====== Records for processing ======

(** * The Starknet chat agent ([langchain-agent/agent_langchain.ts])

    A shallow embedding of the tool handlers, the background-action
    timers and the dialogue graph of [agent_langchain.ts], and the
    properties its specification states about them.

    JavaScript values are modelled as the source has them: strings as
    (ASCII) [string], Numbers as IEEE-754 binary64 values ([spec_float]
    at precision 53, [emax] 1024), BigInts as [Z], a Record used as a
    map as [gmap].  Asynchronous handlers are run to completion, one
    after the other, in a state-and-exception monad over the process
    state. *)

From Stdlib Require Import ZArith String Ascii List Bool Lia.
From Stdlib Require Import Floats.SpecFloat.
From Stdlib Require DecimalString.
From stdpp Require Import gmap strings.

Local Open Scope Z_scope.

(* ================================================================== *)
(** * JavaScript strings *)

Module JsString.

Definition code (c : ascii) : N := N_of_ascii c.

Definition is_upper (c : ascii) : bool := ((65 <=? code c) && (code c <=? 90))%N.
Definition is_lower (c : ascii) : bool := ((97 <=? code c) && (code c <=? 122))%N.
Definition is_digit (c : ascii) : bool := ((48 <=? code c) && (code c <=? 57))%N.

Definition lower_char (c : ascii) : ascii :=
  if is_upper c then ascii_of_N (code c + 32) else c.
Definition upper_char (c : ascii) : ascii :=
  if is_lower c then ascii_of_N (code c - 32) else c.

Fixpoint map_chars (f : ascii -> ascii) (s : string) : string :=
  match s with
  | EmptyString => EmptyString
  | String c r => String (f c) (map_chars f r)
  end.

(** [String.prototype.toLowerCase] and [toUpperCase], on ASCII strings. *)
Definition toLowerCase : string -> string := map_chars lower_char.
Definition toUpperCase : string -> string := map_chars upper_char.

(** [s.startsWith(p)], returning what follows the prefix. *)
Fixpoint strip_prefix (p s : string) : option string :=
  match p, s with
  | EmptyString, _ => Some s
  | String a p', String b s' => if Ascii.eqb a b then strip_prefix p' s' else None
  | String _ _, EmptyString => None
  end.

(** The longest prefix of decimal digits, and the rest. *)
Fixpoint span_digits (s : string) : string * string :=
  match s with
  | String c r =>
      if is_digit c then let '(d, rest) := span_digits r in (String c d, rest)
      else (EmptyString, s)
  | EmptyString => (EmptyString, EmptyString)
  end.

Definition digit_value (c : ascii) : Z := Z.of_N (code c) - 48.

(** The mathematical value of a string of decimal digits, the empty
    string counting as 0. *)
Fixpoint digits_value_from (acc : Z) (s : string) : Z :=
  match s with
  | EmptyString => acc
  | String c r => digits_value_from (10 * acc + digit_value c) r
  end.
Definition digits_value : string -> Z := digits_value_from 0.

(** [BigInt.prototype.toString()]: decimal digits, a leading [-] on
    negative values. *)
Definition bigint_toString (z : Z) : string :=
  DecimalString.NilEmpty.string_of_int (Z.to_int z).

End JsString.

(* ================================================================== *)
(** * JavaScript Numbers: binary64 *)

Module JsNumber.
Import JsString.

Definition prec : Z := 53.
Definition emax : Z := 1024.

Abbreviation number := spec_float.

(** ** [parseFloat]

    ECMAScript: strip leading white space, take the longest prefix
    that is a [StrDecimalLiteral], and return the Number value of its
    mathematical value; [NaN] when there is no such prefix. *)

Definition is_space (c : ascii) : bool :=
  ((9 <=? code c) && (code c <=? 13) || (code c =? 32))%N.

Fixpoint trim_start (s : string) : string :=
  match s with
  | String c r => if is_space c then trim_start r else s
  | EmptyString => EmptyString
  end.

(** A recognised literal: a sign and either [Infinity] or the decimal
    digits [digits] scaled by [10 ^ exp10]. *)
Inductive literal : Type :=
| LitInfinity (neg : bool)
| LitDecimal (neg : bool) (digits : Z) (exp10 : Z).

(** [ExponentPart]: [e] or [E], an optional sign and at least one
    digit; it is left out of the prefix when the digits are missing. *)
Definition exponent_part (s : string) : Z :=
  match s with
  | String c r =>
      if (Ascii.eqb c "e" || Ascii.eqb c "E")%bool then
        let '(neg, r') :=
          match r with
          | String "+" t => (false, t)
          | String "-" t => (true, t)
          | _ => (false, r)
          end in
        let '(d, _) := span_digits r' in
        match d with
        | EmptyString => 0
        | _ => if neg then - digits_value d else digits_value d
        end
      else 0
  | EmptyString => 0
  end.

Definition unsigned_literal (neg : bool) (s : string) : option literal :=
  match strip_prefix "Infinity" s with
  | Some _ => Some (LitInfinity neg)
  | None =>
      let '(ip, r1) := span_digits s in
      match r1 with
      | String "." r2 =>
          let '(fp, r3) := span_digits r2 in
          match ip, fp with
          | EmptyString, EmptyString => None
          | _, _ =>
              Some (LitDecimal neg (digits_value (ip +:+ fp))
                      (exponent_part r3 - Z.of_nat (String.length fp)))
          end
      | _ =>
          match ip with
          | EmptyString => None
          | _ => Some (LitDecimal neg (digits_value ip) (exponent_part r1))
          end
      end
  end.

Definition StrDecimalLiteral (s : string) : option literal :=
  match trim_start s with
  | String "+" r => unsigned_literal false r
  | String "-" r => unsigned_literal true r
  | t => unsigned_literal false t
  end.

======

The task
Find the line that contains "match ip with" in the data above. Reproduce it and every later line exactly, through the last one.

Written reply
          match ip with
          | EmptyString => None
          | _ => Some (LitDecimal neg (digits_value ip) (exponent_part r1))
          end
      end
  end.

Definition StrDecimalLiteral (s : string) : option literal :=
  match trim_start s with
  | String "+" r => unsigned_literal false r
  | String "-" r => unsigned_literal true r
  | t => unsigned_literal false t
  end.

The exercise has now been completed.